Disaster Preparedness: An Emerging Best Practice
Building upon past experiences and learning between GBV risk mitigation and disaster risk reduction, some key strategies have been adapted to respond to the dual challenge COVID-19 brings during monsoon season. The women’s committee in Teknaf, consisting of Rohingya and Bangladeshi women served as a best practice model. Trained as first responders, last year they played a key role in ensuring the most at-risk households and individuals were included in early warning and response mechanisms and developed household evacuation plans requiring specialized assistance to persons with mobility issues as well as safe referral of protection and GBV cases. IOM’s GBV outreach teams are framing COVID-19 as a similar risk akin to the more familiar shocks and stresses such as flooding, landslides and cyclones to develop household preparedness plans and is planning to repurpose existing community-led structures and skilled community groups towards supporting such efforts. Working alongside communities is crucial given the numerous concerns for individuals and communities (i.e. what to expect if someone is quarantined, being separated by loved ones amidst increasing tensions, rumors and fears). Integrating COVID-19 as ‘another risk to plan for’ can be a more holistic, practical approach to engage individuals and communities and maintain strong protection and GBV lens to risk mapping and action planning.
GBV specialists are also preparing for further access restrictions by strategically aligning with health teams. For example, the model of mobile medical response teams, activated usually in the immediate onset of a disaster, has embedded GBV focal points and will receive further training in light of COVID-19. GBV focal points will now be working in recently constructed quarantine facilities and isolation and treatment centres (ITCs) that have dedicated counseling rooms for protection.

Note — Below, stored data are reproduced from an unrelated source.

(* ===== verification/QueryGraph.v ===== *)
(** * Stages, resources and allocations of a query
    ([duckdb/runners/ray/query_execution_graph.py])

    The immutable description a query's resource manager works on: resource
    vectors (CPU and GPU are binary64, bytes are integers), the allocation of
    a query on the nodes of the cluster, and the graph of its stages with its
    validation, its topological order and the analysis of which stages need a
    slot of their own.  An object is built by the [new] of its module, which
    is its constructor with the checks of [__post_init__]; the dictionary
    forms and the digest are left out. *)

From S2P Require Import Prelude PyStr PyVal PyNum.

#[local] Open Scope string_scope.
#[local] Open Scope list_scope.
#[local] Open Scope Z_scope.

(** ** Resource vectors *)

Record ResourceVector := MkRes {
  r_cpu : f64;
  r_gpu : f64;
  r_heap_bytes : Z;
  r_object_store_bytes : Z;
}.

(** The names of the dimensions, in the order of [_FIELDS]. *)
Inductive dimension := Cpu | Gpu | HeapBytes | ObjectStoreBytes.

Definition dimensions : list dimension := [Cpu; Gpu; HeapBytes; ObjectStoreBytes].

Definition dimension_name (d : dimension) : string :=
  match d with
  | Cpu => "cpu" | Gpu => "gpu" | HeapBytes => "heap_bytes" | ObjectStoreBytes => "object_store_bytes"
  end.

Module Res.

(** [__post_init__] *)
Definition check_float (name : string) (value : f64) : result unit :=
  raise_if (negb (f64_isfinite value) || f64_lt value f64_zero) (ValueError (name +:+ " must be finite and >= 0")).

Definition check_int (name : string) (value : Z) : result unit :=
  raise_if (value <? 0) (ValueError (name +:+ " must be >= 0")).

Definition new (cpu gpu : f64) (heap object_store : Z) : result ResourceVector :=
  let* _ := check_float "cpu" cpu in
  let* _ := check_float "gpu" gpu in
  let* _ := check_int "heap_bytes" heap in
  let* _ := check_int "object_store_bytes" object_store in
  Ok (MkRes cpu gpu heap object_store).

(** [ResourceVector()] *)
Definition zero : ResourceVector := MkRes f64_zero f64_zero 0 0.

Definition add (a b : ResourceVector) : result ResourceVector :=
  new (f64_add a.(r_cpu) b.(r_cpu)) (f64_add a.(r_gpu) b.(r_gpu))
    (a.(r_heap_bytes) + b.(r_heap_bytes)) (a.(r_object_store_bytes) + b.(r_object_store_bytes)).

(** The dimensions in which a test holds. *)
Definition where_ (f : f64 -> f64 -> bool) (z : Z -> Z -> bool) (a b : ResourceVector) : list dimension :=
  List.filter (fun d => match d with
    | Cpu => f a.(r_cpu) b.(r_cpu)
    | Gpu => f a.(r_gpu) b.(r_gpu)
    | HeapBytes => z a.(r_heap_bytes) b.(r_heap_bytes)
    | ObjectStoreBytes => z a.(r_object_store_bytes) b.(r_object_store_bytes)
    end) dimensions.

Definition sub (a b : ResourceVector) : result ResourceVector :=
  let underflow := where_ (fun x y => f64_lt (f64_sub x y) f64_zero) (fun x y => x - y <? 0) a b in
  let* _ := raise_if (negb (bool_decide (length underflow = O)))
    (ValueError ("resource subtraction underflow: " +:+ comma_join (map dimension_name underflow))) in
  new (f64_sub a.(r_cpu) b.(r_cpu)) (f64_sub a.(r_gpu) b.(r_gpu))
    (a.(r_heap_bytes) - b.(r_heap_bytes)) (a.(r_object_store_bytes) - b.(r_object_store_bytes)).

(** [math.floor(bytes * factor)] *)
Definition scale_bytes (bytes : Z) (factor : f64) : result Z :=
  let* x := f64_mul_int bytes factor in f64_floor x.

Definition scale (a : ResourceVector) (factor : f64) : result ResourceVector :=
  let* _ := raise_if (negb (f64_isfinite factor) || f64_lt factor f64_zero)
    (ValueError "resource scale factor must be finite and >= 0") in
  let* heap := scale_bytes a.(r_heap_bytes) factor in
  let* object_store := scale_bytes a.(r_object_store_bytes) factor in
  new (f64_mul a.(r_cpu) factor) (f64_mul a.(r_gpu) factor) heap object_store.

Definition fits_within (a capacity : ResourceVector) : bool :=
  f64_le a.(r_cpu) capacity.(r_cpu) && f64_le a.(r_gpu) capacity.(r_gpu) &&
  (a.(r_heap_bytes) <=? capacity.(r_heap_bytes)) && (a.(r_object_store_bytes) <=? capacity.(r_object_store_bytes)).

Definition exceeded_dimensions (a capacity : ResourceVector) : list dimension :=
  where_ (fun x y => f64_lt y x) (fun x y => y <? x) a capacity.

(** The share of one dimension in [dominant_share]. *)
Definition share (demand available : f64) : f64 :=
  if f64_le demand f64_zero then f64_zero
  else if f64_le available f64_zero then f64_inf
  else f64_div demand available.

(** The same for a dimension of bytes. *)
Definition share_int (demand available : Z) : result f64 :=
  let* demand := float_of_int demand in
  let* available := float_of_int available in
  Ok (share demand available).

Definition dominant_share (a capacity : ResourceVector) : result f64 :=
  let* heap := share_int a.(r_heap_bytes) capacity.(r_heap_bytes) in
  let* object_store := share_int a.(r_object_store_bytes) capacity.(r_object_store_bytes) in
  Ok (fold_left f64_max [share a.(r_gpu) capacity.(r_gpu); heap; object_store] (share a.(r_cpu) capacity.(r_cpu))).

Definition is_zero (a : ResourceVector) : bool :=
  f64_eqb a.(r_cpu) f64_zero && f64_eqb a.(r_gpu) f64_zero &&
  (a.(r_heap_bytes) =? 0) && (a.(r_object_store_bytes) =? 0).

(** [_resource_vectors_equivalent] *)
Definition equivalent (a b : ResourceVector) : bool :=
  f64_isclose (f64_lit 1 1000000000) a.(r_cpu) b.(r_cpu) && f64_isclose (f64_lit 1 1000000000) a.(r_gpu) b.(r_gpu) &&
  (a.(r_heap_bytes) =? b.(r_heap_bytes)) && (a.(r_object_store_bytes) =? b.(r_object_store_bytes)).

End Res.

(** ** Allocations *)

Record NodeResourceAllocation := MkNodeAllocation { na_node_id : string; na_resources : ResourceVector }.

Record ActorPlacement := MkPlacement { ap_stage_id : string; ap_actor_index : Z; ap_node_id : string }.

Record QueryAllocation := MkAllocation {
  al_resources : ResourceVector;
  al_nodes : list NodeResourceAllocation;
  al_placements : list ActorPlacement;
  al_generation : Z;
}.

(** [len(set(l)) != len(l)] *)
Definition has_duplicates {A} `{EqDecision A} (l : list A) : bool := negb (bool_decide (NoDup l)).

Module Allocation.

Definition new_node (node_id : string) (resources : ResourceVector) : result NodeResourceAllocation :=
  let node := strip node_id in
  let* _ := raise_if (String.eqb node "") (ValueError "node allocation node_id must be non-empty") in
  let* _ := raise_if (Res.is_zero resources)
    (ValueError ("node allocation " +:+ node +:+ " must own non-zero resources")) in
  Ok (MkNodeAllocation node resources).

Definition new_placement (stage_id : string) (actor_index : Z) (node_id : string) : result ActorPlacement :=
  let stage := strip stage_id in
  let node := strip node_id in
  let* _ := raise_if (String.eqb stage "") (ValueError "actor placement stage_id must be non-empty") in
  let* _ := raise_if (actor_index <? 0) (ValueError "actor placement actor_index must be >= 0") in
  let* _ := raise_if (String.eqb node "") (ValueError "actor placement node_id must be non-empty") in
  Ok (MkPlacement stage actor_index node).

Definition new (resources : ResourceVector) (nodes : list NodeResourceAllocation)
    (placements : list ActorPlacement) (generation : Z) : result QueryAllocation :=
  let* _ := raise_if (generation <=? 0) (ValueError "generation must be > 0") in
  let node_ids := map na_node_id nodes in
  let* _ := raise_if (has_duplicates node_ids)
    (ValueError "query allocation contains duplicate node_id entries") in
  let* aggregate := rfoldM (fun acc n => Res.add acc n.(na_resources)) Res.zero nodes in
  let* _ := raise_if (negb (Res.equivalent aggregate resources))
    (ValueError "query allocation resources must equal the sum of node_allocations") in
  let* _ := raise_if (has_duplicates (map (fun p => (p.(ap_stage_id), p.(ap_actor_index))) placements))
    (ValueError "query allocation contains duplicate actor placements") in
  let unknown : gset string := list_to_set (map ap_node_id placements) ∖ list_to_set node_ids in
  let* _ := raise_if (negb (bool_decide (unknown = ∅)))
    (ValueError ("actor placement references unallocated node_id: " +:+ comma_join (sorted_str (elements unknown)))) in
  Ok (MkAllocation resources nodes placements generation).

Definition resources_for_node (a : QueryAllocation) (node_id : string) : result ResourceVector :=
  match find (fun n => String.eqb n.(na_node_id) node_id) a.(al_nodes) with
  | Some n => Ok n.(na_resources)
  | None => Raise (KeyError ("query has no allocation on Ray node " +:+ repr_str node_id))
  end.

Definition actor_node_ids_for_stage (a : QueryAllocation) (stage_id : string) : list string :=
  map ap_node_id
    (py_sorted (fun p q => p.(ap_actor_index) <=? q.(ap_actor_index))
       (List.filter (fun p => String.eqb p.(ap_stage_id) stage_id) a.(al_placements))).

End Allocation.

(** ** Stages *)

Record StageResourceSpec := MkStage {
  sp_query_id : string;
  sp_stage_id : string;
  sp_physical_node_id : string;
  sp_stage_kind : string;
  sp_backend : string;
  sp_input_stage_ids : list string;
  sp_per_task : ResourceVector;
  sp_target_output_block_bytes : Z;
  sp_generator_buffer_blocks : Z;
  sp_max_concurrency : option Z;
  sp_resident_per_actor : ResourceVector;
  sp_actor_min_size : Z;
  sp_actor_max_size : Z;
  sp_actor_prefetch_depth : Z;
  sp_spill_mode : string;
}.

Challenges to Deliver GBV Services in Line with The COVID-19 Response
It is key that governments, partners, and donors work under the assumption that GBV is occurring in all crises and that reliable prevalence data on the scope of GBV is not needed to design appropriate interventions. GBV data is and will always be difficult to obtain, due to insecurity, service gaps, lack of protection of survivors, fear of reprisals and impunity for perpetrators, social stigma, perceptions and cultural norms around sexual violence and community pressure over survivors. GBV services are life-saving and should be considered an equally critical part of the COVID-19 response. That said, these services should not focus only on ‘response’ or supporting survivors but also on a wide-range of complementary risk mitigation and prevention activities which will need to be adapted in light in COVID-19 prevention measures but cannot stop altogether.
Negotiation at the national level is now more imperative than ever to ensure access and maintain a protective environment for affected communities amidst evolving risks ranging from increased violence, abuse and exploitation, human trafficking, child protection and gender-based violence.